Sur le chemin des Liquisses, là-haut, sur le Larzac, il y a un enfant qui cour. Le soleil est tombé derrière le bout de côte. Il veut le revoir encore avant la nuit, avant de rentrer. Robert se souvient bien de ces courses contre le temps. L'impression de retarder le crépuscule de repousser la nuit. Il les raconte à Elise qui l'écoute en marchant, un brin d'herbe à la main. Elle à posé un beau petit sourire sur ses lèvres. Un sourire de connivence, un de ceux qui disent « je comprends, je sens ce que vous dites ». Robert, peu à peu, s'enhardit. Les mots, les phrases, les idées, les images arrivent et s'expriment de mieux en mieux. Le sourire les accueille.
- Ça vous amuse, mes histoires ? c'est bête, hein, c'est des gamineries.
- Non, non, Robert, ce n'est pas bête puisque ce sont vos souvenirs d'enfant. J'aime votre façon de les partager. Vous avez gardé la fraîcheur de vos dix ans, vos yeux pétillent, vos gestes, tout de vous me montre combien toutes ses émotions d'enfant son encore très présentes à votre esprit. C'est cela qui me fait sourire et ça me fait du bien.

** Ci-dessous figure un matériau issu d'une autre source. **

Lemma defaultStr_defaultStr v d : defaultStr (defaultStr v d) d = defaultStr v d.
Proof. unfold defaultStr. destruct (String.eqb_spec v "") as [->|]; [by destruct (d =? "")%string|].
  by destruct (String.eqb_spec v ""). Qed.

Lemma load_decoded_invariant fc cfg mgr : load_decoded fc = Ok (cfg, mgr) → config_ok cfg.
Proof.
  intros E. apply load_decoded_ok in E as (i & prd & Hi & _ & Hf & Hc). cbn [fst] in Hc. subst cfg.
  destruct Hf as (_ & _ & Hw & _ & Hd & Hr & _ & Hk & Hkf & Hs & Hg & Hsc & Hne & Hcidr & Hni).
  unfold config_ok. rewrite Validate_ok. cbn. unfold default_zero.
  repeat match goal with |- context [?x =? 0] => rewrite (proj2 (Z.eqb_neq x 0)) by lia end.
  split_and!; try done; try lia.
  - by apply defaultStr_nonempty.
  - eapply map_Forall_impl; [exact Hni|]. by intros k ni [_ ?].
  - intros pm Hpm. by apply mergeSetupCommands_known.
  - destruct (i <=? 0) eqn:Ei; breflect; [unfold Hour, Minute, Second; lia | lia].
  - by rewrite defaultStr_defaultStr.
  - unfold Enabled. cbn. intros Hn%negb_true_iff. breflect. naive_solver.
Qed.

(** Every configuration the operator starts with satisfies what the
    reconciler relies on: the per-reconcile validation cannot fail, managed node
    images are non-root, both package managers have a non-empty install command,
    the deadline, retries, measure interval, history bounds and alert threshold
    are in range, the default watch interval has a cron form, and an enabled git
    credential comes with a host allowlist. *)
Theorem load_decoded_config_ok fc cfg mgr : load_decoded fc = Ok (cfg, mgr) → config_ok cfg.
Proof. apply load_decoded_invariant. Qed.
End facts.
(* ===== verification/AppView.v ===== *)
(** The pure helpers of internal/controller/app_controller.go: what the
    reconciler reads off an App (images, thresholds, the hashed build spec, the
    phase), and how it writes conditions. *)
From Stdlib Require Import ZArith Ascii String SpecFloat.
From stdpp Require Import base gmap strings list numbers sorting.
From S2P Require Import Prelude GoStd GoNum Images Storage BuildSpec AppTypes Kube Config BuildSteps Naming.

Open Scope string_scope.
Open Scope list_scope.
Open Scope Z_scope.

(** ** Inputs of the validations *)
(* Go: internal/controller/app_controller.go phaseImages *)
Definition phaseImages (app : App) : list PhaseImage :=
  let one phase image := if String.eqb image "" then [] else [MkPhaseImage phase image] in
  one "setup" (aps_Image (sps_PhaseSpec (app_Setup app)))
  ++ one "fetch" (aps_Image (fps_PhaseSpec (app_Fetch app)))
  ++ one "build" (aps_Image (bps_PhaseSpec (app_BuildPhase app))).

(* Go: internal/controller/app_controller.go validateNodeVersion *)
Definition validateNodeVersion (r : AppReconciler) (app : App) : result unit :=
  let v := pl_NodeVersion (app_Pipeline app) in
  if v =? 0 then Ok tt
  else match LookupNodeImage (cfg_NodeImages (r_Config r)) v with
       | Some _ => Ok tt
       | None =>
           let known := merge_sort string_le (map fst (map_to_list (cfg_NodeImages (r_Config r)))) in
           Err (errorf ("nodeVersion " +:+ Itoa v +:+ " is not available; known versions: [" +:+
             Join known " " +:+ "]. Ask a cluster admin to add it to the operator's node-image map" +:+
             " (Helm values operator.nodeImages)"))
       end.

(* Go: internal/controller/app_controller.go storageConfigFrom *)
Definition storageConfigFrom (app : App) : StorageConfig :=
  let s := as_Storage (app_Spec app) in
  MkStorageConfig
    (MkVolumeThresholds (ct_CleanupBytes (asc_Cache s)) (ct_AlertBytes (asc_Cache s)) 0)
    (MkVolumeThresholds (dct_CleanupBytes (asc_DataCache s)) (dct_AlertBytes (asc_DataCache s)) 0)
    (MkVolumeThresholds 0 (ot_AlertBytes (asc_Output s)) (ot_CapBytes (asc_Output s))).

(* Go: internal/controller/app_controller.go alertThresholdsFrom *)
Definition alertThresholdsFrom (app : App) : gmap string Z :=
  list_to_map (map (λ v, (nv_Name v, AlertBytes (nv_Thresholds v)))
    (Volumes (storageConfigFrom app))).

(** ** The hashed build spec *)
(** Later entries win, as successive map assignments do. *)
(* Go: internal/controller/app_controller.go mergeEnv *)
Definition assign_all (l : list (string * string)) (m : gmap string string) : gmap string string :=
  foldl (λ m kv, <[kv.1 := kv.2]> m) m l.

(* Go: internal/controller/app_controller.go mergeEnv *)
Definition mergeEnv (env : list EnvVar) (envMap : gmap string string)
    : nilable (gmap string string) :=
  if bool_decide (env = []) && bool_decide (envMap = ∅) then None
  else Some (envMap ∪ assign_all (map (λ e, (ev_Name e, ev_Value e)) env) ∅).

(* Go: internal/controller/app_controller.go buildSpecFrom *)
Definition domain_phase (p : ApiPhaseSpec) (skip : bool) : PhaseSpec :=
  MkPhaseSpec (aps_Image p) (aps_Command p) (aps_RunAsUser p) (mergeEnv (aps_Env p) (aps_EnvMap p))
    skip.

(* Go: internal/controller/app_controller.go buildSpecFrom *)
Definition buildSpecFrom (app : App) : BuildSpec :=
  let fetch := app_Fetch app in
  let secretRefs := map (λ s, let k := evss_SecretKeyRef (evw_ValueFrom s) in
                              sks_Name k +:+ "/" +:+ sks_Key k) (fps_Secrets fetch) in
  MkBuildSpec (as_Repo (app_Spec app)) (as_Ref (app_Spec app))
    (pl_PackageManager (app_Pipeline app)) (pl_NodeVersion (app_Pipeline app))
    (domain_phase (sps_PhaseSpec (app_Setup app)) (sps_Skip (app_Setup app)))
    (domain_phase (fps_PhaseSpec fetch) false)
    (domain_phase (bps_PhaseSpec (app_BuildPhase app)) false)
    (bps_OutputDir (app_BuildPhase app))
    (match secretRefs with [] => None | _ => Some secretRefs end).

(** ** Conditions and phase *)
(* Go: internal/controller/app_controller.go hasSucceededOnce *)
Definition hasSucceededOnce (app : App) : bool :=
  bool_decide (is_Some (s_LastSuccessfulBuildTime (app_Status app))) ||
  negb (String.eqb (s_LastBuiltSpecHash (app_Status app)) "").

(* Go: internal/controller/app_controller.go findCondition *)
Definition findCondition (app : App) (t : string) : option Condition :=
  List.find (λ c, String.eqb (c_Type c) t) (s_Conditions (app_Status app)).

(* Go: internal/controller/app_controller.go phaseOf *)
Definition condition_true (app : App) (t : string) : bool :=
  match findCondition app t with
  | Some c => String.eqb (c_Status c) "True"
  | None => false
  end.

(* Go: internal/controller/app_controller.go phaseOf *)
Definition phaseOf (app : App) : string :=
  let bp := b_Phase (build_of app) in
  if negb (hasSucceededOnce app) && negb (String.eqb bp BuildPhaseComplete) then
    if String.eqb bp BuildPhaseRunning || String.eqb bp BuildPhasePending
    then PhaseBuilding else PhaseAwaitingFirstBuild
  else if condition_true app ConditionDegraded then PhaseDegraded
  else if String.eqb bp BuildPhaseRunning then PhaseBuilding
  else PhaseReady.

(** The assignment through the pointer [findCondition] returned, or the append. *)
(* Go: internal/controller/app_controller.go setCondition *)
Fixpoint put_condition (cond : Condition) (l : list Condition) : list Condition :=
  match l with
  | [] => [cond]
  | c :: l' =>
      if String.eqb (c_Type c) (c_Type cond) then
        (if String.eqb (c_Status c) (c_Status cond) && String.eqb (c_Reason c) (c_Reason cond)
         then cond <| c_LastTransitionTime := c_LastTransitionTime c |> else cond) :: l'
      else c :: put_condition cond l'
  end.
(* Go: internal/controller/app_controller.go setCondition *)
Definition setCondition (now : Time) (app : App) (t status reason msg : string) : App :=
  on_status (λ s, s <| s_Conditions ::= put_condition
    (MkCondition t status reason msg now (om_Generation (app_Meta app))) |>) app.

(* Go: internal/controller/app_controller.go refreshPhase *)
Definition refreshPhase (now : Time) (app : App) : App :=
  let phase := phaseOf app in
  let app := on_status (λ s, s <| s_Phase := phase |>) app in
  if String.eqb phase PhaseReady then
    setCondition now app ConditionReady "True" ReasonReady "serving current release"
  else if String.eqb phase PhaseBuilding then
    setCondition now app ConditionReady "False" ReasonBuilding "build in progress"
  else if String.eqb phase PhaseAwaitingFirstBuild then
    setCondition now app ConditionReady "False" ReasonAwaitingFirstBuild "awaiting first build"
  else app.

(** ** Effective settings *)
(** [time.Duration.Seconds] and the conversion of a float64 to int64. *)
Definition f64_add : f64 → f64 → f64 := SFadd 53 1024.
Definition Seconds (d : Z) : f64 :=
  f64_add (f64_of_Z (Z.quot d Second)) (f64_div (f64_of_Z (Z.rem d Second)) (f64_of_Z Second)).
Definition i64_of_f64 (x : f64) : Z :=
  match x with
  | S754_finite neg m e =>
      let a := if 0 <=? e then Z.pos m * 2 ^ e else Z.pos m / 2 ^ (- e) in
      if neg then - a else a
  | _ => 0
  end.

(* Go: internal/controller/buildpod.go buildDeadlineSeconds *)
Definition buildDeadlineSeconds (r : AppReconciler) (app : App) : Z :=
  let deadline := match pl_Timeout (app_Pipeline app) with
                  | Some t => i64_of_f64 (Seconds t)
                  | None => 0
                  end in
  if deadline <=? 0 then cfg_ActiveDeadlineSeconds (r_Config r) else deadline.

(* Go: internal/controller/app_controller.go effectiveScheduledThreshold *)
Definition effectiveScheduledThreshold (r : AppReconciler) (app : App) : Z :=
  match as_ScheduledBuilds (app_Spec app) with
  | Some sb => if 0 <? sb_AlertThreshold sb then sb_AlertThreshold sb
               else cfg_ScheduledAlertThreshold (r_Config r)
  | None => cfg_ScheduledAlertThreshold (r_Config r)
  end.

(* Go: internal/controller/app_controller.go effectiveHistoryLimits *)
Definition effectiveHistoryLimits (r : AppReconciler) (app : App) : Z * Z :=
  let keepRecent := cfg_HistoryKeepRecent (r_Config r) in
  let keepFailed := cfg_HistoryKeepFailed (r_Config r) in
  match as_History (app_Spec app) with
  | Some h => (if 0 <? hs_KeepRecent h then hs_KeepRecent h else keepRecent,
               if 0 <? hs_KeepFailed h then hs_KeepFailed h else keepFailed)
  | None => (keepRecent, keepFailed)
  end.

(** ** Jobs and their pods *)
(* Go: internal/controller/app_controller.go jobFinished *)
Definition jobFinished (j : Job) : option JobCondition :=
  List.find (λ c, (String.eqb (jc_Type c) "Complete" || String.eqb (jc_Type c) "Failed") &&
                  String.eqb (jc_Status c) "True") (j_Conditions j).

(* Go: internal/controller/app_controller.go ownedByJob *)
Definition ownedByJob (p : Pod) (job : Job) : bool :=
  existsb (λ ref, or_Controller ref && String.eqb (or_UID ref) (om_UID (j_Meta job)))
    (om_OwnerReferences (pod_Meta p)).

(* Go: internal/controller/app_controller.go containerImages *)
Definition containerImages (pod : PodSpec) : gmap string string :=
  assign_all (map (λ c, (k_Name c, k_Image c)) (p_InitContainers pod ++ p_Containers pod)) ∅.

(* Go: internal/controller/app_controller.go isBuildPod *)
Definition isBuildPod (m : ObjectMeta) : bool :=
  String.eqb (default "" (om_Labels m !! roleLabel)) "build".

(** The map function of the pod watch, from an object's kind and metadata. *)
(* Go: internal/controller/app_controller.go mapBuildPodToApp *)
Definition mapBuildPodToApp (kind : string) (m : ObjectMeta) : list (string * string) :=
  if negb (String.eqb kind "Pod") then []
  else if negb (isBuildPod m) then []
  else let name := default "" (om_Labels m !! instanceLabel) in
       if String.eqb name "" then [] else [(om_Namespace m, name)].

Elle a dit cette dernière phrase dans un souffle en baissant le ton et les yeux, comme l'aveu d'une faute.
Robert l'a reçue comme un cadeau, avec le silence du bonheur. Surtout ne pas la regarder, la joie lui ferait peur. Ne pas se précipiter sur ce trésor, le lui arracher pour se l'approprier. Lui laisser la possibilité de le reprendre si elle pense s'être trop avancée. Calmer ce cœur qui s'emballe, « du calme, du calme, petit, où vas-tu, là ? Pour qui te prends- tu, paysan ? ».
Élise lui laisse ses silences et son trouble, ce confort nécessaire à sa convalescence. Elle sait, maintenant, elle accepte son propre désir mais elle a besoin de cette délicatesse. Elle se sent si fragile, si accessible à la culpabilité.

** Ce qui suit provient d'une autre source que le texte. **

(* ===== verification/GitCred.v ===== *)
(** The pure part of internal/controller/gitcred.go: which git credential an App
    gets, the validity check of a credential Secret, and its mount into a pod. *)
From Stdlib Require Import ZArith Ascii String.
From stdpp Require Import base gmap strings list numbers sorting.
From S2P Require Import Prelude GoStd GoNum Sha256 BuildSpec RepoHost AppTypes Kube Config BuildSteps Naming.

Open Scope string_scope.
Open Scope list_scope.
Open Scope Z_scope.

(* Go: internal/controller/gitcred.go gitCredMountPath @19-26 *)
Definition gitCredMountPath : string := "/run/git-credential".
Definition volGitCred : string := "git-credential".
(* Go: internal/controller/gitcred.go gitCredHostEnv @28-35 *)
Definition gitCredHostEnv : string := "GIT_CREDENTIAL_HOST".
(* Go: internal/controller/gitcred.go gitCredHashAnnotation @37-42 *)
Definition gitCredHashAnnotation : string := "baker.toggle-corp.com/git-credential-hash".

(* Go: internal/controller/gitauth_secret.go gitAuthUsernameKey @12-18 *)
Definition gitAuthUsernameKey : string := "username".
Definition gitAuthPasswordKey : string := "password".

(* Go: internal/controller/gitcred.go gitCredentialDecision *)
Record gitCredentialDecision := MkGitCred { gc_syncCopy : bool; gc_secretName : string }.
Definition anonymous : gitCredentialDecision := MkGitCred false "".

(* Go: internal/controller/gitcred.go mounts *)
Definition mounts (d : gitCredentialDecision) : bool := negb (String.eqb (gc_secretName d) "").

(* Go: internal/controller/gitcred.go decideGitCredential *)
Definition decideGitCredential `{GoRuntime} (app : App) (cfg : GitAuth) : gitCredentialDecision :=
  match as_RepoAuth (app_Spec app) with
  | Some ra => MkGitCred false (ras_Name (rac_SecretRef ra))
  | None =>
      if Enabled cfg && RepoHostAllowed (as_Repo (app_Spec app)) (ga_Hosts cfg)
      then MkGitCred true (gitCredentialSecretName app)
      else anonymous
  end.

(** [data[k]] of a Secret: empty when absent. *)
(* Go: internal/controller/gitcred.go checkGitCredentialData *)
Definition secret_value (data : gmap string string) (k : string) : string := default "" (data !! k).

(* Go: internal/controller/gitcred.go checkGitCredentialData *)
Definition checkGitCredentialData `{GoRuntime} (data : gmap string string) : result unit :=
  check_all (λ k, if String.eqb (secret_value data k) ""
                  then Err (errorf ("missing a non-empty " +:+ Quote k +:+ " key"))
                  else Ok tt)
    [gitAuthUsernameKey; gitAuthPasswordKey].

(* Go: internal/controller/gitcred.go gitCredentialHash *)
Definition gitCredentialHash (data : gmap string string) : string :=
  sha256_hex (secret_value data gitAuthUsernameKey +:+ s1 (chr 0) +:+
              secret_value data gitAuthPasswordKey).

(* Go: internal/controller/gitcred.go gitCredentialVolume *)
Definition gitCredentialVolume (secretName : string) : Volume :=
  MkVolume volGitCred (SecretSource secretName
    [(gitAuthUsernameKey, gitAuthUsernameKey); (gitAuthPasswordKey, gitAuthPasswordKey)]).

(** The env and the mount added to the selected container. *)
(* Go: internal/controller/gitcred.go addGitCredential *)
Definition with_credential (containerName host : string) (c : Container) : Container :=
  if negb (String.eqb containerName "") && negb (String.eqb (k_Name c) containerName) then c
  else c <| k_Env ::= λ e, e ++ [env "GIT_CREDENTIAL_DIR" gitCredMountPath; env gitCredHostEnv host] |>
         <| k_VolumeMounts ::= λ m, m ++ [MkVolumeMount volGitCred gitCredMountPath true] |>.

(* Go: internal/controller/gitcred.go addGitCredential *)
Definition addGitCredential (pod : PodSpec) (containerName secretName host : string) : PodSpec :=
  if String.eqb host "" then pod
  else pod <| p_Volumes ::= λ vs, vs ++ [gitCredentialVolume secretName] |>
           <| p_Containers ::= map (with_credential containerName host) |>
           <| p_InitContainers ::= map (with_credential containerName host) |>.

(** [host, _ := domain.RepoHost(repo)]: the empty string on an error. *)
Definition repo_host_or_empty `{GoRuntime} (repo : string) : string :=
  match RepoHost repo with Ok h => h | Err _ => "" end.

(** [if gitCred.mounts() { ...; addGitCredential(...) }], as both pods do it. *)
(* Go: internal/controller/gitcred.go addGitCredential *)
Definition mount_credential `{GoRuntime} (pod : PodSpec) (containerName : string) (app : App)
    (d : gitCredentialDecision) : PodSpec :=
  if mounts d
  then addGitCredential pod containerName (gc_secretName d) (repo_host_or_empty (as_Repo (app_Spec app)))
  else pod.

(* Go: internal/controller/gitcred.go syncedGitCredential *)
Definition syncedGitCredential (app : App) (data : gmap string string) : kobject :=
  MkKobject ((object_meta (gitCredentialSecretName app) (app_Namespace app) (labelsFor app))
               <| om_Annotations := {[gitCredHashAnnotation := gitCredentialHash data]} |>)
    (Secret "kubernetes.io/basic-auth"
       {[gitAuthUsernameKey := secret_value data gitAuthUsernameKey;
         gitAuthPasswordKey := secret_value data gitAuthPasswordKey]}).

(** ** Facts *)
(** The operator-global credential is used (a copy synced and mounted) only
    for an App without its own repoAuth, with the feature enabled, and with a
    repository whose parsed host matches an allowlist entry; repoAuth always wins,
    never copies, and every other App clones anonymously. *)
Theorem decideGitCredential_correct `{GoRuntime} app cfg :
  let d := decideGitCredential app cfg in
  (gc_syncCopy d = true ↔
     as_RepoAuth (app_Spec app) = None ∧ Enabled cfg = true ∧
     ∃ host h, RepoHost (as_Repo (app_Spec app)) = Ok host ∧ h ∈ ga_Hosts cfg ∧
       EqualFold host (TrimSpace h) = true) ∧
  (gc_syncCopy d = true → gc_secretName d = gitCredentialSecretName app) ∧
  (∀ ra, as_RepoAuth (app_Spec app) = Some ra → d = MkGitCred false (ras_Name (rac_SecretRef ra))) ∧
  (as_RepoAuth (app_Spec app) = None → gc_syncCopy d = false → d = anonymous).
Proof.
  cbv zeta. unfold decideGitCredential.
  destruct (as_RepoAuth (app_Spec app)) as [ra|].
  { split_and!; [split; [done|naive_solver]|done| |done]. by intros ? [= <-]. }
  assert (Ha : RepoHostAllowed (as_Repo (app_Spec app)) (ga_Hosts cfg) = true ↔
    ∃ host h, RepoHost (as_Repo (app_Spec app)) = Ok host ∧ h ∈ ga_Hosts cfg ∧
      EqualFold host (TrimSpace h) = true).
  { unfold RepoHostAllowed. destruct (RepoHost _); [rewrite existsb_elem|]; naive_solver. }
  destruct (Enabled cfg && RepoHostAllowed _ _) eqn:E; cbn [gc_syncCopy gc_secretName].
  - breflect. naive_solver.
  - split_and!; [|done..]. split; [done|]. intros (_ & He & Hh). rewrite He in E.
    apply Ha in Hh. by rewrite Hh in E.
Qed.

Lemma checkGitCredentialData_ok `{GoRuntime} data : checkGitCredentialData data = Ok tt ↔
  secret_value data gitAuthUsernameKey ≠ "" ∧ secret_value data gitAuthPasswordKey ≠ "".
Proof.
  unfold checkGitCredentialData. rewrite check_all_ok. split.
  - intros Hall. split.
    + specialize (Hall gitAuthUsernameKey ltac:(by left)).
      by destruct (String.eqb_spec (secret_value data gitAuthUsernameKey) "").
    + specialize (Hall gitAuthPasswordKey ltac:(right; by left)).
      by destruct (String.eqb_spec (secret_value data gitAuthPasswordKey) "").
  - intros [H1 H2] k [->|[->|[]%not_elem_of_nil]%elem_of_cons]%elem_of_cons.
    + by destruct (String.eqb_spec (secret_value data gitAuthUsernameKey) "").
    + by destruct (String.eqb_spec (secret_value data gitAuthPasswordKey) "").
Qed.

(** ** Containers and volumes of a pod *)
Definition all_containers (p : PodSpec) : list Container := p_InitContainers p ++ p_Containers p.

Lemma addGitCredential_containers pod n s h :
  all_containers (addGitCredential pod n s h) =
  if String.eqb h "" then all_containers pod
  else map (with_credential n h) (all_containers pod).
Proof.
  unfold addGitCredential, all_containers. destruct (String.eqb h ""); [done|]. cbn.
  by rewrite map_app.
Qed.

Lemma mount_credential_containers `{GoRuntime} pod n app d :
  ∃ f, all_containers (mount_credential pod n app d) = map f (all_containers pod) ∧
    ∀ c, f c = c ∨ f c = with_credential n (repo_host_or_empty (as_Repo (app_Spec app))) c.
Proof.
  unfold mount_credential. destruct (mounts d).
  - rewrite addGitCredential_containers. destruct (String.eqb _ "").
    + exists id. rewrite map_id. auto.
    + eexists. split; [done|]. auto.
  - exists id. rewrite map_id. auto.
Qed.

Lemma with_credential_name n h c : k_Name (with_credential n h c) = k_Name c.
Proof. unfold with_credential. by destruct (_ && _). Qed.
Lemma with_credential_other n h c : n ≠ "" → k_Name c ≠ n → with_credential n h c = c.
Proof.
  intros Hn Hc. unfold with_credential.
  by rewrite (proj2 (String.eqb_neq _ _) Hn), (proj2 (String.eqb_neq _ _) Hc).
Qed.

- Oh, vous savez, mes souvenirs, ils ont pris un sacré coup de vieux. Tout à changé ici. D'abord, il y a du goudron, c'est plus un chemin, c'est un route et puis, là-bas, à la place du pont, il y avait un petit bois. On jouait au cow-boy et aux indien. J'avais ma propre grotte. Aujourd'hui, c'est l'autoroute. Ils ont mis une autoroute sur mes souvenirs d'enfance.
Elise rit fort. Fini le trouble juste de la joie, du bonheur.
- Et, vous, ça vous fait rire ? dit-il, feignant le reproche.
- Mais vous êtes drôle, je ris parce que vous êtes vraiment drôle.
Elle lui a pris la main, instinctivement, comme si cela était nécessaire pour le rassurer. Elle la gardera jusqu'aux abords du village, aux premières maisons.
Plus un mot, juste ces doigts qui se rencontrent et s'enlacent.